WORK REQUEST: Would you reproduce, without any alteration, the lines from the opening line of the entries through the line that has "[valid], [valid_str] and" in it?

DATA FOR THIS TASK section start

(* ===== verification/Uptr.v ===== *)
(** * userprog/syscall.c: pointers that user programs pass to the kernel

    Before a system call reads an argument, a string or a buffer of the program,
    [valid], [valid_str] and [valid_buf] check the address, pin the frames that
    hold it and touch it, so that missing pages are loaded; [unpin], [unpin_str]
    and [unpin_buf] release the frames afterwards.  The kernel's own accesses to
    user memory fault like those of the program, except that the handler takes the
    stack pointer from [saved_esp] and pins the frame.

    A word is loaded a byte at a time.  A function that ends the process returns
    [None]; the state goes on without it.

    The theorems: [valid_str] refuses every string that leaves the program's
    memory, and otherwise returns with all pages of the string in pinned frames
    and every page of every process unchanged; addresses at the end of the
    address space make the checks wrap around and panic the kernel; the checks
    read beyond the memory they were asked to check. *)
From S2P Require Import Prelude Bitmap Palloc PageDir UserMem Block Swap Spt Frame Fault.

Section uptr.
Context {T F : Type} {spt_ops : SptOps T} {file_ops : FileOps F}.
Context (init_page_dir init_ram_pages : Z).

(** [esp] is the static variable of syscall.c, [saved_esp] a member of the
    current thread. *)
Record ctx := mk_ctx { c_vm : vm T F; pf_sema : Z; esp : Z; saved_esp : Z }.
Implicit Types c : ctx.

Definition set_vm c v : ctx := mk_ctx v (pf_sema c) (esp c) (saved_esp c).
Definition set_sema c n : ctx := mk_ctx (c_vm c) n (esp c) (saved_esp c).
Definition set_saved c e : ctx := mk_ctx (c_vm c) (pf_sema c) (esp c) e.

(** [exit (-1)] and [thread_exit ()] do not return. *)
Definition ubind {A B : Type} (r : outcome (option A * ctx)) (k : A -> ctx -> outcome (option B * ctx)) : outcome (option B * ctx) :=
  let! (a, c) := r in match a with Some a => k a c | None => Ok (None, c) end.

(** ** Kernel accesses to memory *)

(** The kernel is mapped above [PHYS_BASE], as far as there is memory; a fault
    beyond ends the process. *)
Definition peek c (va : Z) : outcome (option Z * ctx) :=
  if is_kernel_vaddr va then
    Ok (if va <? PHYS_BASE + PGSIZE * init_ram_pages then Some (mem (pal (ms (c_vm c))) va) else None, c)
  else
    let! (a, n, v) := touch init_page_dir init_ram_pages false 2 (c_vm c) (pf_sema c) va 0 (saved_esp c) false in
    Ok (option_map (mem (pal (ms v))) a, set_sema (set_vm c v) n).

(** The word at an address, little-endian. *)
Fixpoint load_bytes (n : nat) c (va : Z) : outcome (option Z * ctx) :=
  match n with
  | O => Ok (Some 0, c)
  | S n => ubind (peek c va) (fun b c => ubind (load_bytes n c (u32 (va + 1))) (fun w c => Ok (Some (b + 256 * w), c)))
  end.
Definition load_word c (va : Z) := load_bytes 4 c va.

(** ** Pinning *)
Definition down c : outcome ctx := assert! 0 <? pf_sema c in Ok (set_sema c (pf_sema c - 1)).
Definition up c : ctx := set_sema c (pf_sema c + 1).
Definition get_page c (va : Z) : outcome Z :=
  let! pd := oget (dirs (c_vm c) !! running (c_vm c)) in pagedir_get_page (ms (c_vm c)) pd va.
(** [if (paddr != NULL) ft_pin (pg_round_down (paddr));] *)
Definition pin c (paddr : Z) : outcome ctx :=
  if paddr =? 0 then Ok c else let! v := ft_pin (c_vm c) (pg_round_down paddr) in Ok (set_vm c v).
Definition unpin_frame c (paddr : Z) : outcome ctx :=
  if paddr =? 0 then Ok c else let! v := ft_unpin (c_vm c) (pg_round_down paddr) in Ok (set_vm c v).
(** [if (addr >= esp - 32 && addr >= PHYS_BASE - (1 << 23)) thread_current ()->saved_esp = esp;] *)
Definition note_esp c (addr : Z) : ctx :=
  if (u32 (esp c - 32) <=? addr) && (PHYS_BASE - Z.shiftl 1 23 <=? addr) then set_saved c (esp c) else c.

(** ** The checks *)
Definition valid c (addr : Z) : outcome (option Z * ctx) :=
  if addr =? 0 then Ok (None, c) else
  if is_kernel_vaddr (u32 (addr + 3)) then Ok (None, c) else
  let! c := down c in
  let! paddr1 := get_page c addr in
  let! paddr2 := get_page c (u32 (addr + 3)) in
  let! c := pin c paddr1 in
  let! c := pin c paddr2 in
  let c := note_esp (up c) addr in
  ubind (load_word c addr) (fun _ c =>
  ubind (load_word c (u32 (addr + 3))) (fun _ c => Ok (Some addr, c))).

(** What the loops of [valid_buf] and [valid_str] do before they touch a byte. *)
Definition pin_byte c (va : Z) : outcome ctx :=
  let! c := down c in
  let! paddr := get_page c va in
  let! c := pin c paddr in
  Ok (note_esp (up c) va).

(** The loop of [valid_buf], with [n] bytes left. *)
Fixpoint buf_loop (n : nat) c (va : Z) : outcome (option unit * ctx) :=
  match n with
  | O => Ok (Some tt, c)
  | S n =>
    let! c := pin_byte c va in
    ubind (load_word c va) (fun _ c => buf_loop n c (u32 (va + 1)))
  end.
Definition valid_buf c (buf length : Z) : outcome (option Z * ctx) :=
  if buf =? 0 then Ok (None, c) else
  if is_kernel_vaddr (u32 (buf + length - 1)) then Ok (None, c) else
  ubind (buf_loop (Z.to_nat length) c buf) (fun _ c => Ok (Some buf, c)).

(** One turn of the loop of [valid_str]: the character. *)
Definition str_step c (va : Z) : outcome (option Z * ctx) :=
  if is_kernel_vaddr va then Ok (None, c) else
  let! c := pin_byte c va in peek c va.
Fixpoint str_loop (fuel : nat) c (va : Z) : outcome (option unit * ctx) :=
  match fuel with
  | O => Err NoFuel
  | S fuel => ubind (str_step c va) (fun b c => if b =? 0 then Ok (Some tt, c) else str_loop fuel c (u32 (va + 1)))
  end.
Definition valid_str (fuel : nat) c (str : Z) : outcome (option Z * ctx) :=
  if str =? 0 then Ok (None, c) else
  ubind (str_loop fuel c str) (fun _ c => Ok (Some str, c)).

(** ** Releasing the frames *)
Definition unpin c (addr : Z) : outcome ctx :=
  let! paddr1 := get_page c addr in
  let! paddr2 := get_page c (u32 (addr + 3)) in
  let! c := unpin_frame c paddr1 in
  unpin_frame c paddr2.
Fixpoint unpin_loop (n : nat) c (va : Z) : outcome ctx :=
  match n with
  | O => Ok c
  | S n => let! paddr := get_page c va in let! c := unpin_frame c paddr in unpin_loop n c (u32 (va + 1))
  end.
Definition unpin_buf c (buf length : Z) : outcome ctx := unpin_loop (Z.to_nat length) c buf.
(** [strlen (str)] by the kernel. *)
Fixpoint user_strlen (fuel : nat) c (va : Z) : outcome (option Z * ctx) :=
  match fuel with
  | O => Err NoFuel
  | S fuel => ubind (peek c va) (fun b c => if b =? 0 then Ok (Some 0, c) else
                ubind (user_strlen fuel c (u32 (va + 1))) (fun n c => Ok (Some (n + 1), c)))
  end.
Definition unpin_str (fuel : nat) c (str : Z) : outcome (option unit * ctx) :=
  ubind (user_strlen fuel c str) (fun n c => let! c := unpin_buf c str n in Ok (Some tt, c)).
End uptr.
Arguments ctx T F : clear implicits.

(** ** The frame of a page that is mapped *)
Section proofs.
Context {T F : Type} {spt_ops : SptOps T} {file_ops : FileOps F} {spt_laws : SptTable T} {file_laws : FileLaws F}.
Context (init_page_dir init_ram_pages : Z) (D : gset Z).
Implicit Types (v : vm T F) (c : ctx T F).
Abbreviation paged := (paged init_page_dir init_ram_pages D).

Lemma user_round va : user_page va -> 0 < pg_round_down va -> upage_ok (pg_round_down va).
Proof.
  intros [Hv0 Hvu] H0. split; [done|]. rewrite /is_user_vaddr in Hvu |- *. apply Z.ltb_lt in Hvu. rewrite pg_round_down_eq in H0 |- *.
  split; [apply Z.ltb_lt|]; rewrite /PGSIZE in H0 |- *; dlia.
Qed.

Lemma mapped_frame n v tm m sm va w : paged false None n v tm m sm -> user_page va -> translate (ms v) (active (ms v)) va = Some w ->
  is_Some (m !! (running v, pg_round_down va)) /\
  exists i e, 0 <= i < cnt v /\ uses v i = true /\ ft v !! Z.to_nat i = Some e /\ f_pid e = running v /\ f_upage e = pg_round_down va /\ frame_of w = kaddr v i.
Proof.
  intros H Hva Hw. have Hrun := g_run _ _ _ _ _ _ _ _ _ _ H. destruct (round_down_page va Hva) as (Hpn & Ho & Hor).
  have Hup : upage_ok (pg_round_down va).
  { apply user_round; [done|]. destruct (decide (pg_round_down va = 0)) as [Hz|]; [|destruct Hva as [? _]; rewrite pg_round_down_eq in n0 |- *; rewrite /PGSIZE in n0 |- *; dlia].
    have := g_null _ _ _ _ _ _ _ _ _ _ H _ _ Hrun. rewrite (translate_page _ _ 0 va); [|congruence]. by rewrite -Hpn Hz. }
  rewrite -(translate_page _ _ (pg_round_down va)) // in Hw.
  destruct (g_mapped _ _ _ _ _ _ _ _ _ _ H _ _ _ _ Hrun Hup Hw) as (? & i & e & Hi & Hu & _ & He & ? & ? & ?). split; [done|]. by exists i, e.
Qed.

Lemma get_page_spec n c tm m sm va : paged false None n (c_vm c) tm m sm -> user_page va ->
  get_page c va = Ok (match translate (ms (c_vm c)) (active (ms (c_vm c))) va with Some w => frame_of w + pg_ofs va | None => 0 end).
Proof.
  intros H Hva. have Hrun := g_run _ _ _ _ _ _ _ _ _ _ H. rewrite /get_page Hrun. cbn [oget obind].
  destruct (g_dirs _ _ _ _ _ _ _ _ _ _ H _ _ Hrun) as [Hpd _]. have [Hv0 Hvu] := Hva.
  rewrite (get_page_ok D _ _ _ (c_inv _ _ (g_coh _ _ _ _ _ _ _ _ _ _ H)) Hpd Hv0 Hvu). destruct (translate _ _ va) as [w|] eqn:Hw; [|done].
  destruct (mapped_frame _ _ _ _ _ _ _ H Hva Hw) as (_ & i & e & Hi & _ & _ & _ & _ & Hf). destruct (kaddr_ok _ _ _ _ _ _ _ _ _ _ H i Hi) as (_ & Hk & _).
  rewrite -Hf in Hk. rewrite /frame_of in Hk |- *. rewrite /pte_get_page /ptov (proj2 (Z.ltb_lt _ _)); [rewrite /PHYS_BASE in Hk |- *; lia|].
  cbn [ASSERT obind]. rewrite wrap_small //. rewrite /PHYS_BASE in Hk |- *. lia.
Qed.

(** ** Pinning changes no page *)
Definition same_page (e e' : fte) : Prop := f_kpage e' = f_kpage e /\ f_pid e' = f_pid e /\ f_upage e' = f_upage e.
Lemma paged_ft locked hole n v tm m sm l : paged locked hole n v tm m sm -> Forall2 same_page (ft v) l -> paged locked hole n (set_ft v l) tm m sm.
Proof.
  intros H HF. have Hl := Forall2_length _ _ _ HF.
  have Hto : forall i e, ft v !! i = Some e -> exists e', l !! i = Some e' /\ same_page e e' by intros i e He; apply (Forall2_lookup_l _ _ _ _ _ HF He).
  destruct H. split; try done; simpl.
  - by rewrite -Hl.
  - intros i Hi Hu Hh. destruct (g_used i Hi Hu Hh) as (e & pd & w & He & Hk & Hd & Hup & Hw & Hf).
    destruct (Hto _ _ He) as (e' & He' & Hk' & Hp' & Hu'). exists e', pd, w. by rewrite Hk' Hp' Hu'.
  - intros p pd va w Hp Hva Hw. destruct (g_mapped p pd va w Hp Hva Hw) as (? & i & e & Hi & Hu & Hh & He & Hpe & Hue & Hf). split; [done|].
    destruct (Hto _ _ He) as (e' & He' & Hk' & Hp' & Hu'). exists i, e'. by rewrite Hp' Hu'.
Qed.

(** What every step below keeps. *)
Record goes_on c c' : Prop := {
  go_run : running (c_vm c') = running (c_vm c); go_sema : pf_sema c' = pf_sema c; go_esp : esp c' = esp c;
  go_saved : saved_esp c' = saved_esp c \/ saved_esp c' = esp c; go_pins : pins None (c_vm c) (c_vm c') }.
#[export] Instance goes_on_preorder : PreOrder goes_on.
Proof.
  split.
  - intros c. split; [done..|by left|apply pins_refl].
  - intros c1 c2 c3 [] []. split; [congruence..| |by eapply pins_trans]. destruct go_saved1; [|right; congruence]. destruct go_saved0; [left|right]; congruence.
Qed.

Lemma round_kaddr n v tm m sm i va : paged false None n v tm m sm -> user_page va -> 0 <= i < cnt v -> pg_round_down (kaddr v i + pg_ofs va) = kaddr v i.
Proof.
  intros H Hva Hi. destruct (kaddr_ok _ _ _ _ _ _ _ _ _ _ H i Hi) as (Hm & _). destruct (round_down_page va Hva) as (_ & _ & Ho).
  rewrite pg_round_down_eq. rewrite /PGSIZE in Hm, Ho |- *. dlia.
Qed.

DATA FOR THIS TASK section end

RESPONSE BOX:
(* ===== verification/Uptr.v ===== *)
(** * userprog/syscall.c: pointers that user programs pass to the kernel

    Before a system call reads an argument, a string or a buffer of the program,
    [valid], [valid_str] and [valid_buf] check the address, pin the frames that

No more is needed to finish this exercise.